Why every embedded software developer should care about the Toyota verdict

If you develop embedded software for a living, and especially if you work for a large company with deep pockets, you could wake up one day to see the quality of your software being publicly disparaged based on highly questionable accusations. This happened to the Toyota engineers, who saw a flurry of articles published about their software with titles such as “Toyota Unintended Acceleration and the Big Bowl of ‘Spaghetti’ Code” and “Toyota's killer firmware: Bad design and its consequences.” This could happen to any one of us, as I will now explain.

Several months ago I wrote an article for Embedded.com describing my technical analysis of the 2013 Oklahoma jury verdict that Toyota’s embedded software was to blame for unintended acceleration that resulted in a fatal accident. The full analysis appeared in a peer-reviewed IEEE article I had previously published, which I summarized for Embedded.com.  The analysis in the IEEE article reveals that the accident theory presented to the jury by the plaintiffs’ software expert was technically flawed and thus not credible, and therefore the jury reached the wrong verdict.

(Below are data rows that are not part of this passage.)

Lemma typed_host_gdt_tr_tss id : yields (IM true)
  (fun r => in_width 64 r.1.1 /\ in_width 16 r.1.2 /\ in_width 64 r.2) (host_gdt_tr_tss tss_addr shared_host id).
Proof.
  unfold host_gdt_tr_tss. destruct (host_gdts shared_host) as [gdts|] eqn:E.
  - pass; [apply (yields_lift _ (fun ag => ag ∈ gdts))|intros [addr gt] Hin].
    { intros ag H. unfold unwrap in H. destruct (gdts !! _) eqn:El; [|done]. injection H as ->. by eapply list_elem_of_lookup_2. }
    destruct Hshared as (_ & _ & Hgd). destruct (Hgd _ _ _ E Hin) as [Ha Ht].
    pass; [apply yields_massert|intros _ _]. pass; [apply (yields_lift _ (in_width 16))|intros t Hw].
    { intros t H. unfold unwrap in H. destruct (tr_sel gt) eqn:El; [|done]. injection H as <-. by apply Ht. }
    pass; [apply (yields_lift _ (fun _ => True)); done|intros ts _].
    apply yields_ret. split_and!; [done..|apply Htss].
  - pass; [apply yields_sgdt|intros gdtr [Hg1 Hg2]]. pass; [apply yields_sys_read|intros t Ht].
    pass; [apply yields_segment_base|intros b Hb]. by apply yields_ret.
Qed.

Lemma typed_initialize_host_vmx g : yields (IM true) (fun _ => True) (vmx_initialize_host tss_addr shared_host g).
Proof.
  unfold vmx_initialize_host. destruct Hshared as (Hpt & Hidt & _). pass.
  { destruct (host_pt shared_host) as [a|] eqn:E; [apply yields_ret; by apply Hpt|apply (yields_sys_read true CR3)]. }
  intros c3 Hc3. cbn [sys_width] in Hc3. pass; [apply typed_host_gdt_tr_tss|intros [[gb t] tb] (H1 & H2 & H3)].
  cbn [fst snd] in *. pass.
  { instantiate (1 := in_width 64). destruct (host_idt shared_host) as [[a idt]|] eqn:E.
    - destruct (Hidt _ _ eq_refl) as [Ha Hl].
      pass; [apply (yields_lift _ dtp_typed); intros p; by apply idtr_typed|intros p [Hp _]]. by apply yields_ret.
    - pass; [apply yields_sidt|intros p [Hp _]]. by apply yields_ret. }
  intros ib Hib. apply yields_vmwrites.
  typed_list; first
    [ by apply yields_host_selector | apply yields_rdmsr
    | apply (yields_sys_read true CR0) | apply (yields_sys_read true CR4)
    | apply yields_given; width ].
Qed.

Lemma typed_vmx_initialize r g : regs_typed r -> vmx_guest_typed g ->
  yields (I true) vmx_guest_typed (vmx_initialize bsf_zero bitmaps_addr epts_addr tss_addr shared_host r g).
Proof.
  intros Hr Hg. unfold vmx_initialize. cbn zeta. pass; [apply typed_initialize_control_vmx|intros _ _].
  pass; [by apply on_cpu_vmx, typed_initialize_guest_vmx|intros _ _].
  pass; [by apply on_cpu_vmx, typed_initialize_host_vmx|intros _ _]. by apply yields_ret.
Qed.

(** *** Exits *)
Lemma typed_vmx_init g : vmx_guest_typed g -> yields (IM false) vmx_guest_typed (vmx_handle_init_signal g).
Proof.
  intros Hg. unfold vmx_handle_init_signal. cbn zeta. rewrite rights_code, rights_data, rights_ldt, rights_tss.
  set (g1 := vmx_assign [(RFLAGS, FLAGS_A1)] g).
  assert (vmx_guest_typed g1) as H1 by (apply typed_vmx_assign; [done|typed_list; width]).
  pass; [apply yields_vmwrites; typed_list; apply yields_given; exact (H1 RFLAGS)|intros _ _].
  set (g2 := vmx_assign [(RIP, 0xfff0)] g1).
  assert (vmx_guest_typed g2) as H2 by (apply typed_vmx_assign; [done|typed_list; width]).
  pass; [apply yields_vmwrites; typed_list; apply yields_given; exact (H2 RIP)|intros _ _].
  pass; [apply yields_sys_write; width|intros _ _].
  pass; [apply yields_vmwrites|intros _ _].
  { typed_list; first [apply yields_given; width | apply yields_guest_cr0; width | apply yields_adjusted; width]. }
  pass; [apply (yields_gets _ (fun _ => True)); done|intros m _].
  pass; [apply (yields_lift _ (in_width 8))|intros model Hm].
  { intros v H. unfold unwrap in H. destruct (extended_model_id _) eqn:E; [|done]. injection H as <-. by eapply Hmodel. }
  match goal with |- context [vmx_assign ?l g2] => set (g3 := vmx_assign l g2) end.
  assert (vmx_guest_typed g3) as H3.
  { apply typed_vmx_assign; [done|]. typed_list; width. by apply (in_width_shiftl 8). }
  pass; [apply yields_vmwrites|intros _ _].
  { typed_list; apply yields_given; first [exact (H3 RSP)|width]. }
  pass; [apply yields_set_sys; typed_list; width|intros _ _].
  pass; [apply yields_vmwrites; typed_list; apply yields_given; width|intros _ _].
  pass; [apply (yields_vmread false control_VMENTRY_CONTROLS)|intros ctl Hctl].
  pass; [apply yields_vmwrites|intros _ _].
  { typed_list; apply yields_given; [|width]. by apply in_width_land_l. }
  apply yields_ret, typed_vmx_assign; [done|]. typed_list; width.
Qed.

Lemma typed_vmx_next_rip g : yields (IM false) (in_width 64) (vmx_next_rip g).
Proof.
  unfold vmx_next_rip. pass; [apply yields_vmread|intros len _]. apply yields_lift. intros n. by apply arith_width.
Qed.

Lemma vmread_value f m v m' : vmread f m = Ok (v, m') ->
  m' = m /\ exists p, current_vmcs m = Some p /\ v = vmcs_data m p f.
Proof. unfold vmread. destruct (current_vmcs m) as [p|]; [|done]. intros [= <- <-]. eauto. Qed.

(** With a vector in the exit qualification, the code segment fits. *)
Lemma typed_vmx_sipi g m g' m' : IM false m -> vmx_guest_typed g ->
  (forall p, current_vmcs m = Some p -> in_width 8 (vmcs_data m p ro_EXIT_QUALIFICATION)) ->
  vmx_handle_sipi_signal g m = Ok (g', m') -> IM false m' /\ vmx_guest_typed g'.
Proof.
  intros Hm Hg Hq H. unfold vmx_handle_sipi_signal in H. apply bind_ok in H as (v & m1 & Hv & H).
  apply vmread_value in Hv as (-> & p & Hp & ->). specialize (Hq p Hp). revert H.
  set (g1 := vmx_assign [(RIP, 0)] g).
  assert (vmx_guest_typed g1) as H1 by (apply typed_vmx_assign; [done|typed_list; width]).
  cut (yields (IM false) vmx_guest_typed (vmwrites [(guest_CS_SELECTOR, ret (wrap 64 (Z.shiftl (vmcs_data m p ro_EXIT_QUALIFICATION) 8)));
            (guest_CS_BASE, ret (wrap 64 (Z.shiftl (vmcs_data m p ro_EXIT_QUALIFICATION) 12)))] ;;!
     vmwrites [(guest_RIP, ret (vmx_registers g1 RIP)); (guest_ACTIVITY_STATE, ret ActivityActive)] ;;! ret g1)).
  { intros Hy. exact (Hy m g' m' Hm). }
  pass; [apply yields_vmwrites|intros _ _].
  { typed_list; apply yields_given; [|width].
    assert (in_width 16 (Z.shiftl (vmcs_data m p ro_EXIT_QUALIFICATION) 8)) as Hs by (by apply (in_width_shiftl 8)).
    rewrite wrap_small; [exact Hs|]. by apply (in_width_mono 16). }
  pass; [apply yields_vmwrites|intros _ _].
  { typed_list; apply yields_given; [exact (H1 RIP)|width]. }
  by apply yields_ret.
Qed.

Lemma typed_vmx_exit g m rg m' : IM false m -> sipi_vector_typed m -> vmx_guest_typed g ->
  vmx_exit g m = Ok (rg, m') -> IM false m' /\ reason_typed rg.1 /\ vmx_guest_typed rg.2.
Proof.
  intros Hm Hs Hg H. unfold vmx_exit in H.
  apply bind_ok in H as (rip & m1 & Hv & H). apply vmread_value in Hv as (-> & p & Hp & ->).
  apply bind_ok in H as (rsp & m1 & Hv & H). apply vmread_value in Hv as (-> & p1 & Hp1 & ->).
  apply bind_ok in H as (rfl & m1 & Hv & H). apply vmread_value in Hv as (-> & p2 & Hp2 & ->). cbn zeta in H.
  apply bind_ok in H as (er & m1 & Hv & H). apply vmread_value in Hv as (-> & p3 & Hp3 & ->).
  assert (p3 = p) as -> by congruence. revert H. match goal with |- context [vmx_assign ?l g] => set (g1 := vmx_assign l g) end.
  assert (vmx_guest_typed g1) as H1.
  { pose proof (fun p => vmcs_data_typed false m p Hm) as Hd. apply typed_vmx_assign; [done|].
    typed_list; [exact (Hd p guest_RIP)|exact (Hd p1 guest_RSP)|exact (Hd p2 guest_RFLAGS)]. }
  assert (forall c, (forall n, in_width 64 n -> reason_typed (c n)) ->
    (let! n := vmx_next_rip g1 in ret (c n, g1)) m = Ok (rg, m') -> IM false m' /\ reason_typed rg.1 /\ vmx_guest_typed rg.2)
    as Hnext.
  { intros c Hc H. apply bind_ok in H as (n & m1 & Hn & H). injection H as <- <-.
    destruct (typed_vmx_next_rip g1 _ _ _ Hm Hn) as [Hm1 Hw]. split_and!; [done|by apply Hc|done]. }
  destruct (_ =? VMX_EXIT_REASON_INIT).
  { intros H. apply bind_ok in H as (g2 & m1 & Hi & H). injection H as <- <-.
    by destruct (typed_vmx_init g1 H1 _ _ _ Hm Hi). }
  destruct (Z.eqb_spec (wrap 16 (vmcs_data m p ro_EXIT_REASON)) VMX_EXIT_REASON_SIPI) as [Er|_].
  { intros H. apply bind_ok in H as (g2 & m1 & Hi & H). injection H as <- <-.
    apply (typed_vmx_sipi g1 m) in Hi as [Hm1 Hg2]; [done..|]. intros p' Hp'. rewrite Hp in Hp'. injection Hp' as <-. by apply Hs. }
  do 5 (destruct (_ =? _); [intros H; eapply Hnext; [|exact H]; done|]). done.
Qed.

Lemma typed_vmx_entry g : vmx_guest_typed g -> yields (IM false) (fun _ => True) (vmx_entry g).
Proof.
  intros Hg. apply yields_vmwrites. typed_list; apply yields_given; [exact (Hg RIP)|exact (Hg RSP)|exact (Hg RFLAGS)].
Qed.

Lemma typed_vmx_run e g : vmx_event_typed e -> vmx_guest_typed g ->
  yields (I false) (fun rg => reason_typed rg.1 /\ vmx_guest_typed rg.2) (vmx_run e g).
Proof.
  intros He Hg w rg w' Hw H. unfold vmx_run in H. apply bind_ok in H as ([] & w1 & Hen & H).
  destruct (on_cpu_vmx false _ _ (typed_vmx_entry g Hg) _ _ _ Hw Hen) as [Hw1 _].
  apply bind_ok in H as ([flags g1] & w2 & Hev & H). destruct (e (vmx_registers g) w1) as [[r fl] w3] eqn:E.
  injection Hev as -> <- <-. destruct (He _ _ _ _ _ Hg Hw1 E) as (Hr & Hw3 & Hs).
  apply bind_ok in H as (res & w4 & Hsu & H).
  assert (w4 = w3) as ->.
  { unfold on_cpu, vmx_succeed in Hsu. destruct (_ =? FLAGS_ZF).
    - unfold bind in Hsu. destruct (vmread _ _) as [[v m]|] eqn:Ev; [|done]. apply vmread_value in Ev as (-> & _).
      injection Hsu as _ <-. by destruct w3.
    - destruct (_ =? FLAGS_CF); injection Hsu as _ <-; by destruct w3. }
  destruct res as [[]|[err|]]; [|done..]. unfold on_cpu in H.
  destruct (vmx_exit _ _) as [[rg' m']|] eqn:Ex; [|done]. injection H as -> <-.
  destruct Hw3 as [Hm3 _]. apply typed_vmx_exit in Ex as (Hm' & Hreason & Hg'); [|done..]. done.
Qed.

Lemma typed_vmx_load g : yields (I false) (fun _ => True) (vmx_load_guest_cpu_state g).
Proof.
  unfold vmx_load_guest_cpu_state. apply on_cpu_vmx.
  pass; [pass; [apply (yields_vmread false guest_CR3)|intros v Hv; by apply yields_sys_write]|intros _ _].
  pass; [pass; [apply (yields_vmread false guest_CR0)|intros v Hv; by apply yields_sys_write]|intros _ _].
  pass; [pass; [apply (yields_vmread false guest_CR4)|intros v Hv; by apply yields_sys_write]|intros _ _].
  pass; [pass; [apply (yields_vmread false guest_FS_BASE)|intros v Hv; apply yields_wrmsr; [done|by left]]|intros _ _].
  pass; [pass; [apply (yields_vmread false guest_GS_BASE)|intros v Hv; apply yields_wrmsr; [done|by left]]|intros _ _].
  pass; [|intros _ _]; (pass; [first [apply (yields_vmread false guest_GDTR_BASE)|apply (yields_vmread false guest_IDTR_BASE)]|intros b Hb]);
    (pass; [apply yields_vmread|intros l _]); first [apply yields_lgdt|apply yields_lidt]; (split; [done|by apply wrap_range]).
Qed.
End VmxTyped.

(** ** The interface, for both and in one world *)
Section Instances.
Context {P : Profile} {BF : BitfieldMacro} {BT : BitFieldTrait} {XS : X86Segmentation} {XT : X86Task}
  {XC : X86Cr0} {XI : X86CpuId} {HV : HwVmsave} {OPS : PlatformOps nat}.
Context (uefi : bool) (bsf_zero vmxon_addr : Z) (vmcs_addr vmcb_addr host_vmcb_addr host_state_addr : Z -> Z)
  (npt_addr bitmaps_addr epts_addr : Z) (tss_addr : Z -> Z) (d : SharedHostData).

(** What is outside the model is typed: addresses have 64 bits, VMSAVE stores
    values of the fields' widths, the extended model is a byte. *)
Record environment_typed : Prop := {
  env_pa : forall a, in_width 64 a -> in_width 64 (pa a);
  env_npt : in_width 64 npt_addr;
  env_host_state : forall id, in_width 64 (host_state_addr id);
  env_bitmaps : in_width 64 bitmaps_addr;
  env_epts : in_width 64 epts_addr;
  env_tss : forall id, in_width 64 (tss_addr id);
  env_hidden : forall m f, machine_typed true m -> in_width (save_width f) (hw_vmsave m f);
  env_model : forall f v, extended_model_id f = Some v -> in_width 8 v;
  env_shared : shared_host_typed d;
}.

Context (Henv : environment_typed).
(** An exception, while the general registers are [h]. *)
Definition interrupted (h : Gpr -> Z) (l u : nat -> Z) (error : option Z) (rip cs rflags sp ss : Z) (v : VmcsState) : Asm :=
  mk_asm (map (fun g => match g with rsp => hardware_rsp error | _ => Int (h g) end) Gpr_all) (halves l u) (Some rflags)
    (hardware_frame error rip cs rflags sp ss) [] v.

Definition is_some {A : Type} (o : option A) : bool := match o with Some _ => true | None => false end.

(** The handler is called with a pointer to the words, on an aligned stack. *)
Definition handler_called (words : list Z) (r : outcome (Asm * Next)) : Prop :=
  exists s p, r = Ok (s, Calls "handle_host_exception") /\ gpr s rcx = Ptr HostStack p /\
    (exists q, gpr s rsp = Ptr HostStack q /\ q mod 16 = 0) /\
    forall i w, words !! i = Some w -> find_mem HostStack (p + 8 * Z.of_nat i) (amem s) = Some (Int w).

(** C31: the stub of every vector hands [handle_host_exception] exactly the
    structure it declares, when the processor pushes an error code just for the
    vectors 8, 10 to 14, 17 and 21, and so the registers, the vector, the error
    code (zero without one) and the return frame of the exception.  When it
    pushes one for another vector, as AMD processors do for 29 and 30, the
    handler sees every field of the return frame one word off. *)
Theorem interrupt_stub_frame guest h l u error rip cs rflags sp ss v (vector : nat) :
  (vector < 256)%nat -> exists kind, stub_kinds !! vector = Some kind /\
  kind = bool_decide (vector ∈ [8; 10; 11; 12; 13; 14; 17; 21]%nat) /\
  let n := Z.of_nat vector in
  let r := exec guest 0 200 (asm_interrupt_handler kind n) 0 (interrupted h l u error rip cs rflags sp ss v) in
  let frame e := mk_host_exception_stack (h r15) (h r14) (h r13) (h r12) (h r11) (h r10) (h r9) (h r8) (h rdi) (h rsi)
                   (h rbp) (h rbx) (h rdx) (h rcx) (h rax) n e in
  (is_some error = kind -> handler_called (frame_words (frame (default 0 error) rip cs rflags sp ss)) r) /\
  (forall e, error = Some e -> kind = false -> handler_called (frame_words (frame 0 e rip cs rflags sp)) r).
Proof.
  intros Hv. assert (exists kind, stub_kinds !! vector = Some kind /\
    kind = bool_decide (vector ∈ [8; 10; 11; 12; 13; 14; 17; 21]%nat)) as (kind & Hk & Hd).
  { assert (Forall (fun i => stub_kinds !! i = Some (bool_decide (i ∈ [8; 10; 11; 12; 13; 14; 17; 21]%nat))) (seq 0 256)) as Hall.
    { apply (bool_decide_unpack _). vm_compute. exact I. }
    rewrite Forall_forall in Hall. eexists. split; [|reflexivity]. apply Hall. apply elem_of_seq. lia. }
  exists kind. split_and!; [done..|]. clear Hd Hk Hv. cbv zeta. generalize (Z.of_nat vector) as n. intros n. split.
  - intros <-. destruct error as [e|]; cbn [is_some]; run_code E; eexists _, _; (split; [exact E|]);
      (split; [reflexivity|]); (split; [eexists; split; reflexivity|]); intros i w Hw;
      do 22 (destruct i as [|i]; [injection Hw as <-; reflexivity|]); done.
  - intros e -> ->. run_code E. eexists _, _. (split; [exact E|]);
      (split; [reflexivity|]); (split; [eexists; split; reflexivity|]); intros i w Hw;
      do 22 (destruct i as [|i]; [injection Hw as <-; reflexivity|]); done.
Qed.

(** ** Concrete runs *)

Module AssemblyExample.
(** A guest that leaves every register with the value of its R15, and the
    structure of a guest whose registers are their own offsets. *)
Definition guest : GuestRun := mk_guest_run (fun inputs _ _ => nth 14 inputs 0) (fun _ _ _ => 0) (fun _ _ _ => 1).
Definition contents : Contents := mk_contents registers_inc (fun i => Z.of_nat i) (fun _ => 1).
Definition fresh_vmcs : VmcsState := mk_vmcs_state false None None None 0.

I was delighted to receive a number of thoughtful comments from readers of the Embedded.com article, as well as from readers of a reposting of that article on EETimes.com.   A common issue raised by a number of those readers was the low quality of Toyota’s embedded software, as alleged by the plaintiffs at the trial and discussed in a number of articles and presentations after the trial. The feeling expressed by several of these readers was that even if the plaintiffs did not adequately establish that the software caused the accident, surely the low quality of Toyota’s software can’t be ignored. Some readers expressed the opinion that, since the software was so bad, it must have caused the accident, even if the specific accident theory offered by the plaintiffs falls apart under technical scrutiny (which it does).

Due to space limitations for the IEEE article, I only had room to address the plaintiffs’ flawed causation theory. I was not able to address the plaintiffs’ criticisms of Toyota’s software quality, which are also highly questionable. I subsequently published another article about the trial in IEEE Consumer Electronics Magazine in which I address one of my many concerns about the plaintiffs’ criticisms of Toyota’s software quality, namely, their criticisms of Toyota’s use of global variables. Toward the end of that article, I provide a link to a more complete analysis in which I detail a number of additional reasons why the plaintiffs’ quality criticisms are highly subjective and thus highly questionable. I will summarize those reasons in this column, covering the following three areas:

  • Toyota’s use of global variables

  • The number of MISRA C violations found in Toyota’s code

  • Plaintiffs’ contention that unintended acceleration events would be expected to occur in the fleet of Toyota vehicles once every week or two, based on research by Obermaisser

In this summary I will refer to the publicly-available trial testimony of the two software experts who testified on behalf of the plaintiffs. The first expert to testify did not see any of Toyota’s source code, yet much of his testimony was directed toward criticizing the quality of that code. The second expert to testify, who did examine Toyota’s source code, criticized the quality of the code and also claimed to have found a likely cause of the accident in the code (which is the subject of my original IEEE article). As you will see, the experts’ questionable criticisms of the quality of Toyota’s code can be used to disparage anyone’s code irrespective of its quality, including the code of the experts themselves.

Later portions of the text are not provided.